• **WORK REQUIRED**: Lines before the one containing "match bt_range_from (hash_key" in the records below are to be left out; that line and all after it, through the end, are to be retyped exactly.

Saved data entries
(* ===== verification/Common.v ===== *)
(** * Crate [common]: identifiers, and the interfaces of the external crates

    Models [crates/common/src/lib.rs].  The crates [uuid] and [xxhash-rust] and
    the iteration order of the hash tables ([std::collections::HashMap],
    [dashmap::DashMap], [dashmap::DashSet]) are type classes: the development
    holds for every implementation that satisfies their laws. *)

From S2P Require Import Prelude Machine Text.
Local Open Scope Z_scope.

(** ** External code *)

(** Crate [uuid]: [Uuid::parse_str] (its error carries nothing the program
    looks at) and [Display for Uuid]; parsing accepts what is displayed. *)
Class UuidLib := {
  Uuid : Type;
  uuid_eq_dec :: EqDecision Uuid;
  uuid_countable :: Countable Uuid;
  parse_str : string → option Uuid;
  uuid_to_string : Uuid → string;
  parse_str_to_string : ∀ u, parse_str (uuid_to_string u) = Some u;
}.

(** Crate [xxhash-rust]: [xxh3_64] is a function to [u64]. *)
Class Xxh3 := {
  xxh3_64 : bytes → Z;
  xxh3_64_range : ∀ b, is_u64 (xxh3_64 b);
}.

(** A hash table is a finite map ([gmap]); iterating over it gives every
    binding once, in an order the program must not rely on. *)
Class HashIter := {
  hash_iter : ∀ {K V} `{Countable K}, gmap K V → list (K * V);
  hash_iter_perm : ∀ {K V} `{Countable K} (m : gmap K V),
    hash_iter m ≡ₚ map_to_list m;
}.

Lemma elem_of_hash_iter `{HashIter} {K V} `{Countable K} (m : gmap K V) k v :
  (k, v) ∈ hash_iter m ↔ m !! k = Some v.
Proof. by rewrite hash_iter_perm, elem_of_map_to_list. Qed.

Lemma hash_iter_NoDup_fst `{HashIter} {K V} `{Countable K} (m : gmap K V) :
  NoDup (hash_iter m).*1.
Proof. rewrite hash_iter_perm. apply NoDup_fst_map_to_list. Qed.

Lemma hash_iter_length `{HashIter} {K V} `{Countable K} (m : gmap K V) :
  length (hash_iter m) = size m.
Proof. by rewrite hash_iter_perm, length_map_to_list. Qed.

(** ** [NodeId] and [NodeInfo] *)

Section node_id.
Context `{UuidLib}.

Record NodeId := mkNodeId { node_uuid : Uuid }.

#[export] Instance NodeId_eq_dec : EqDecision NodeId.
Proof. solve_decision. Defined.
#[export] Instance NodeId_countable : Countable NodeId.
Proof.
  refine (inj_countable' node_uuid mkNodeId _). by intros [].
Defined.

(** [NodeId::from_uuid]; [NodeId::new] is [from_uuid] of a random [Uuid]. *)
Definition from_uuid (id : Uuid) : NodeId := mkNodeId id.
(** [NodeId::parse] *)
Definition NodeId_parse (s : string) : option NodeId := mkNodeId <$> parse_str s.
(** [Display for NodeId] *)
Definition NodeId_to_string (n : NodeId) : string := uuid_to_string (node_uuid n).

Record NodeInfo := mkNodeInfo { id : NodeId; addr : string }.

#[export] Instance NodeInfo_eq_dec : EqDecision NodeInfo.
Proof. solve_decision. Defined.

Lemma NodeId_parse_to_string n : NodeId_parse (NodeId_to_string n) = Some n.
Proof.
  unfold NodeId_parse, NodeId_to_string. rewrite parse_str_to_string.
  by destruct n.
Qed.
End node_id.

(** ** Concrete instances, used by the witnesses *)

Module Examples.
(** Identifiers that display as themselves. *)
Definition string_uuid : UuidLib :=
  {| Uuid := string; parse_str := Some; uuid_to_string := λ s, s;
     parse_str_to_string := λ u, eq_refl |}.

(** A polynomial hash modulo 2^64. *)
Definition poly_hash (b : bytes) : Z :=
  fold_left (λ h c, as_u64 (h * 1099511628211 + byte_val c + 1)) b 14695981039346656037.
Lemma poly_hash_range b : is_u64 (poly_hash b).
Proof.
  unfold poly_hash. destruct b as [|c b] using rev_ind; [by compute|].
  rewrite fold_left_app. apply as_u64_range.
Qed.
Definition poly_xxh3 : Xxh3 := {| xxh3_64 := poly_hash; xxh3_64_range := poly_hash_range |}.

Definition sorted_iter : HashIter :=
  {| hash_iter K V _ _ m := map_to_list m; hash_iter_perm K V _ _ m := Permutation_refl _ |}.
End Examples.
(* ===== verification/BTree.v ===== *)
(** * [std::collections::BTreeMap<u64, V>]

    The ordered map of the standard library as an association list strictly
    sorted by key: iteration and [range(k..)] give the bindings in key order,
    [insert] replaces the value of a key that is present, [retain] filters. *)

From S2P Require Import Prelude Machine.
Local Open Scope Z_scope.

Abbreviation btree V := (list (Z * V)) (only parsing).

Definition key_lt {V} (a b : Z * V) : Prop := a.1 < b.1.
(** The invariant of the type. *)
Definition btree_wf {V} (m : btree V) : Prop := StronglySorted key_lt m.

Fixpoint bt_insert {V} (k : Z) (v : V) (m : btree V) : btree V :=
  match m with
  | [] => [(k, v)]
  | (k', v') :: m' =>
      if k <? k' then (k, v) :: m
      else if k =? k' then (k, v) :: m'
      else (k', v') :: bt_insert k v m'
  end.

Definition bt_retain {V} (p : Z → V → bool) (m : btree V) : btree V :=
  List.filter (λ kv, p kv.1 kv.2) m.

(** [range(k..)] *)
Definition bt_range_from {V} (k : Z) (m : btree V) : list (Z * V) :=
  List.filter (λ kv, k <=? kv.1) m.

Section lemmas.
Context {V : Type}.
Implicit Types (m : btree V) (k : Z) (v : V).

Lemma elem_of_bt_insert k v m k' v' : btree_wf m →
  (k', v') ∈ bt_insert k v m ↔ (k' = k ∧ v' = v) ∨ (k' ≠ k ∧ (k', v') ∈ m).
Proof.
  intros Hwf. induction Hwf as [|[k1 v1] m Hwf IH Hall]; simpl.
  { set_solver. }
  assert (∀ k v, (k, v) ∈ m → k1 < k) as Hlt.
  { rewrite Forall_forall in Hall. intros k2 v2 Hin. by apply Hall in Hin. }
  destruct (Z.ltb_spec k k1); [|destruct (Z.eqb_spec k k1) as [->|]].
  - rewrite !elem_of_cons. split; [|naive_solver]. intros [[= -> ->]|[[= -> ->]|Hin]].
    + by left.
    + right. split; [lia|by left].
    + right. apply Hlt in Hin as ?. split; [lia|by right].
  - rewrite !elem_of_cons. split; [|naive_solver]. intros [[= -> ->]|Hin]; [by left|].
    right. apply Hlt in Hin as ?. split; [lia|by right].
  - rewrite !elem_of_cons, IH. split; [|naive_solver].
    intros [[= -> ->]|?]; [|naive_solver]. right. split; [lia|by left].
Qed.

Lemma elem_of_bt_retain p m k v : (k, v) ∈ bt_retain p m ↔ p k v = true ∧ (k, v) ∈ m.
Proof.
  unfold bt_retain. by rewrite elem_of_filterb.
Qed.

Lemma elem_of_bt_range_from k0 m k v : (k, v) ∈ bt_range_from k0 m ↔ k0 ≤ k ∧ (k, v) ∈ m.
Proof.
  unfold bt_range_from. by rewrite elem_of_filterb, Z.leb_le.
Qed.

Lemma filter_wf (p : Z * V → bool) m : btree_wf m → btree_wf (List.filter p m).
Proof.
  unfold btree_wf. induction 1 as [|kv m Hwf IH Hall]; simpl; [constructor|].
  destruct (p kv); [|done]. constructor; [done|].
  rewrite Forall_forall in *. intros kv' Hin. apply Hall.
  by apply elem_of_filterb in Hin as [_ ?].
Qed.

Lemma bt_insert_wf k v m : btree_wf m → btree_wf (bt_insert k v m).
Proof.
  unfold btree_wf. induction 1 as [|[k1 v1] m Hwf IH Hall]; simpl.
  - repeat constructor.
  - destruct (Z.ltb_spec k k1); [|destruct (Z.eqb_spec k k1)].
    + constructor; [by constructor|]. constructor; [done|].
      eapply Forall_impl; [done|]. unfold key_lt. simpl. intros. lia.
    + subst. by constructor.
    + constructor; [done|]. rewrite Forall_forall in *. intros [k' v'] Hin.
      apply elem_of_bt_insert in Hin as [[-> ->]|[? Hin]]; [|by apply Hall|done].
      unfold key_lt; simpl. lia.
Qed.

Lemma btree_wf_functional m k v v' : btree_wf m → (k, v) ∈ m → (k, v') ∈ m → v = v'.
Proof.
  unfold btree_wf. induction 1 as [|[k1 v1] m Hwf IH Hall]; [set_solver|].
  rewrite Forall_forall in Hall. rewrite !elem_of_cons.
  intros [?|H1] [?|H2]; simplify_eq; auto.
  - pose proof (Hall _ H2) as Hlt. unfold key_lt in Hlt; simpl in Hlt. lia.
  - pose proof (Hall _ H1) as Hlt. unfold key_lt in Hlt; simpl in Hlt. lia.
Qed.

(** Two well-formed maps with the same bindings are equal. *)
Lemma btree_ext m1 m2 : btree_wf m1 → btree_wf m2 →
  (∀ k v, (k, v) ∈ m1 ↔ (k, v) ∈ m2) → m1 = m2.
Proof.
  unfold btree_wf. intros H1. revert m2.
  induction H1 as [|[k1 v1] m1 Hwf1 IH Hall1]; intros m2 H2 Heq.
  - destruct m2 as [|[k v] m2]; [done|]. specialize (Heq k v). set_solver.
  - destruct H2 as [|[k2 v2] m2 Hwf2 Hall2]; [specialize (Heq k1 v1); set_solver|].
    rewrite Forall_forall in Hall1, Hall2.
    assert ((k1, v1) = (k2, v2)) as ?.
    { pose proof (proj1 (Heq k1 v1) (list_elem_of_here _ _)) as Ha.
      pose proof (proj2 (Heq k2 v2) (list_elem_of_here _ _)) as Hb.
      rewrite elem_of_cons in Ha, Hb.
      destruct Ha as [?|Ha]; [done|]. destruct Hb as [?|Hb]; [done|].
      apply Hall2 in Ha. apply Hall1 in Hb. unfold key_lt in *. simpl in *. lia. }
    simplify_eq. f_equal. apply IH; [done|]. intros k v.
    specialize (Heq k v). rewrite !elem_of_cons in Heq.
    assert (∀ m, (∀ x, x ∈ m → key_lt (k2, v2) x) → (k, v) ∈ m → (k, v) ≠ (k2, v2)) as Hne.
    { intros m Hall Hin [= -> ->]. apply Hall in Hin. unfold key_lt in Hin. simpl in *. lia. }
    split; intros Hin.
    + destruct (proj1 Heq (or_intror Hin)); [|done]. by eapply Hne in Hin.
    + destruct (proj2 Heq (or_intror Hin)); [|done]. by eapply Hne in Hin.
Qed.

(** The first binding has the smallest key. *)
Lemma btree_head_min m kv m' : btree_wf m → m = kv :: m' →
  ∀ k v, (k, v) ∈ m → kv.1 ≤ k.
Proof.
  intros Hwf ->. inversion Hwf as [|? ? Hwf' Hall]; subst. rewrite Forall_forall in Hall.
  intros k v. rewrite elem_of_cons. intros [<-|Hin]; [done|].
  apply Hall in Hin. unfold key_lt in Hin. simpl in Hin. lia.
Qed.
End lemmas.

#[export] Hint Resolve bt_insert_wf filter_wf : machine.
(* ===== verification/Ring.v ===== *)
(** * The consistent-hash ring

    Models [crates/common/src/hashring.rs]: [HashRing] with its sorted map of
    virtual nodes ([BTree]) and its vector of physical nodes.

    The specification is geometric.  [distance h p] is the clockwise distance
    from [h] to [p] on the circle of 2^64 positions; the node responsible for a
    key is the one whose virtual node is nearest clockwise. *)

From S2P Require Import Prelude Machine Text Common BTree.
Local Open Scope Z_scope.

Module HashRing.
Section ring.
Context `{UuidLib} `{Xxh3}.

Definition DEFAULT_VNODE_COUNT : nat := 150.

Record HashRing := mkHashRing {
  ring : list (Z * NodeId);
  nodes : list NodeInfo;
  vnode_count : nat;
}.

Definition new : HashRing := mkHashRing [] [] DEFAULT_VNODE_COUNT.
Definition with_vnode_count (n : nat) : HashRing := mkHashRing [] [] n.

Definition hash_key (key : string) : Z := xxh3_64 (as_bytes key).

(** [format!("{}-{}", node_id, vnode_index)] *)
Definition vnode_key (node_id : NodeId) (vnode_index : nat) : string :=
  NodeId_to_string node_id +:+ "-" +:+ of_bytes (int_to_string (Z.of_nat vnode_index)).
Definition hash_vnode (node_id : NodeId) (vnode_index : nat) : Z :=
  xxh3_64 (as_bytes (vnode_key node_id vnode_index)).

Definition add_vnodes (node_id : NodeId) (idxs : list nat) (r : list (Z * NodeId)) :=
  foldl (λ r i, bt_insert (hash_vnode node_id i) node_id r) r idxs.

Definition add_node (self : HashRing) (info : NodeInfo) : HashRing :=
  mkHashRing (add_vnodes (id info) (seq 0 (vnode_count self)) (ring self))
    (nodes self ++ [info]) (vnode_count self).

Definition remove_node (self : HashRing) (node_id : NodeId) : HashRing :=
  mkHashRing (bt_retain (λ _ i, bool_decide (i ≠ node_id)) (ring self))
    (List.filter (λ n, bool_decide (id n ≠ node_id)) (nodes self)) (vnode_count self).

(** [self.nodes.iter().find(|n| n.id == *node_id)] *)
Definition find_node (ns : list NodeInfo) (node_id : NodeId) : option NodeInfo :=
  List.find (λ n, bool_decide (id n = node_id)) ns.

Definition get_node (self : HashRing) (key : string) : option NodeInfo :=
  match ring self with
  | [] => None
  | first :: _ =>
      match bt_range_from (hash_key key) (ring self) with
      | (_, node_id) :: _ => find_node (nodes self) node_id
      | [] => find_node (nodes self) first.2
      end
  end.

• **OUTPUT BELOW**:
      match bt_range_from (hash_key key) (ring self) with
      | (_, node_id) :: _ => find_node (nodes self) node_id
      | [] => find_node (nodes self) first.2
      end
  end.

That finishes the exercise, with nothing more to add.